The door to Ziegler’s office from the hallway to the Press Room was always locked. Atop his other door, the working entrance, he had installed two small lights, one red and one white, mounted on a little gray electrical box attached to the framing. Ron controlled his stop light system with a switch on his desk, and anyone who trespassed through a red light could expect an outburst. I liked nothing better than to stick my head in his door when the red light was lit, wait for him to snarl and paw like a foul-humored lion, close the door, and go on about my business after a good laugh.

Shortly after the President’s announcement of the “Dean investigation,” I was summoned by a Ziegler secretary and given a “white light” reception. I entered, sat down, and waited for the press secretary to finish his telephone call.

“What can I do for you, Mr. Secretary?” I asked with a smirk.

“You want a drink?” he said, ignoring my sarcasm.

“No, it’s against the law to drink in federal buildings,” I said.

“I don’t give a shit,” he retorted as he got up to fix himself a Scotch. He flipped on the red-light switch and then zapped on his two televisions with his remote-control gadget. It was almost time for the evening network news.

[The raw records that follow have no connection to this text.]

(* ===== verification/JitExec.v ===== *)
(** * Running the emitted code

    Host execution of located code: straight-line stretches, exits through the epilogue and
    the helper calls, and the accesses to the CPU structure in between. *)

From S2P Require Import Prelude Decode Rvc Device Memory Cache Cpu Mmu See Trap Alu Exec Fpu Step CpuInv AluSem AluThms X86 Jit JitCode.

(** ** Located code *)

(** The chunks [l] lie at [p]. *)
Fixpoint located (code : Z -> list Z) (p : Z) (l : list (list Z * Insn)) : Prop :=
  match l with
  | [] => True
  | c :: l => (exists rest, code p = c.1 ++ rest) /\ located code (p + Z.of_nat (length c.1)) l
  end.

Lemma located_app code l l' : forall p, located code p (l ++ l') <-> located code p l /\ located code (p + size l) l'.
Proof.
  induction l as [|[b i] l IH]; intros p; cbn [app located fst].
  - change (size []) with 0. rewrite Z.add_0_r. tauto.
  - rewrite IH, size_cons, Z.add_assoc. tauto.
Qed.

(** ** Host arithmetic *)

Lemma sign_bit r : rng 64 r -> Z.testbit r 63 = (sgn 64 r <? 0).
Proof.
  intros Hr. rewrite (sgn_wrap_cases 64 r) by (done || lia). unfold rng in Hr. destruct (Z.ltb_spec r (2 ^ (64 - 1))).
  - rewrite (rng_testbit 63 r 63) by (unfold rng; lia). symmetry. apply Z.ltb_ge. lia.
  - rewrite (proj2 (Z.ltb_lt (r - 2 ^ 64) 0)) by lia. apply Z.testbit_true; [lia|].
    by replace (r / 2 ^ 63) with 1 by (apply (Z.div_unique _ _ _ (r - 2 ^ 63)); lia).
Qed.
(** The signed value of a difference is the difference of the signed values, give or take [2^64]. *)
Lemma sgn_sub a b : exists k, sgn 64 (wrap 64 (a - b)) = sgn 64 a - sgn 64 b + k * 2 ^ 64 /\
  (sgn 64 (wrap 64 (a - b)) = sgn 64 a - sgn 64 b -> k = 0).
Proof.
  exists ((sgn 64 (wrap 64 (a - b)) - (sgn 64 a - sgn 64 b)) / 2 ^ 64). split; [|intros ->; by rewrite Z.sub_diag].
  assert ((sgn 64 (wrap 64 (a - b)) - (sgn 64 a - sgn 64 b)) mod 2 ^ 64 = 0) as H.
  { rewrite <- wrap_mod by lia. change (eqw 64 (sgn 64 (wrap 64 (a - b)) - (sgn 64 a - sgn 64 b)) 0). rewrite !eqw_sgn, eqw_wrap by (lia || done). by rewrite Z.sub_diag. }
  apply Z.div_exact in H; lia.
Qed.
Lemma cmp_less a b : rng 64 a -> rng 64 b -> holds 0xc (alu_flags A_cmp 64 a b) = Some (s64 a <? s64 b).
Proof.
  intros Ha Hb. unfold holds, alu_flags. cbn [Z.eqb Pos.eqb alu_value fl_s fl_o]. f_equal. unfold s64. change (64 - 1) with 63.
  pose proof (sgn_range 64 a ltac:(lia)). pose proof (sgn_range 64 b ltac:(lia)). pose proof (sgn_range 64 (wrap 64 (a - b)) ltac:(lia)).
  destruct (sgn_sub a b) as (k & Ek & Hk). rewrite sign_bit by (apply wrap_range; lia).
  destruct (Z.eqb_spec (sgn 64 (wrap 64 (a - b))) (sgn 64 a - sgn 64 b)) as [E|E]; cbn [negb].
  - rewrite xorb_false_r, E. destruct (Z.ltb_spec (sgn 64 a - sgn 64 b) 0), (Z.ltb_spec (sgn 64 a) (sgn 64 b)); lia.
  - rewrite xorb_true_r. destruct (Z.ltb_spec (sgn 64 (wrap 64 (a - b))) 0), (Z.ltb_spec (sgn 64 a) (sgn 64 b)); cbn; lia.
Qed.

“I’m getting a lot of heat out there about your investigation,” he said, shaking his head toward the Press Room. “They want to read your report. They want to know when it was finished and who you talked to. Tell me, how did you report to the President?”

“Ron, I didn’t.”

He nodded. “Well, can I say it’s an oral report?”

“Ron, there’s no report.”

“Well...” he paused. “Can I say there’s a report still in progress? Are you still working on it?”

“No, I’m not.”

“Well, I don’t think I can just keep saying it was an internal study,” he declared plaintively. “How should I handle it?”

“That’s what you get paid that high salary for. You know as much about this report as I do.” I left. Ehrlichman had long ago instructed me to tell Ziegler nothing, and I no longer feared retaliation from Ziegler for curt behavior. A touch of hubris had set in.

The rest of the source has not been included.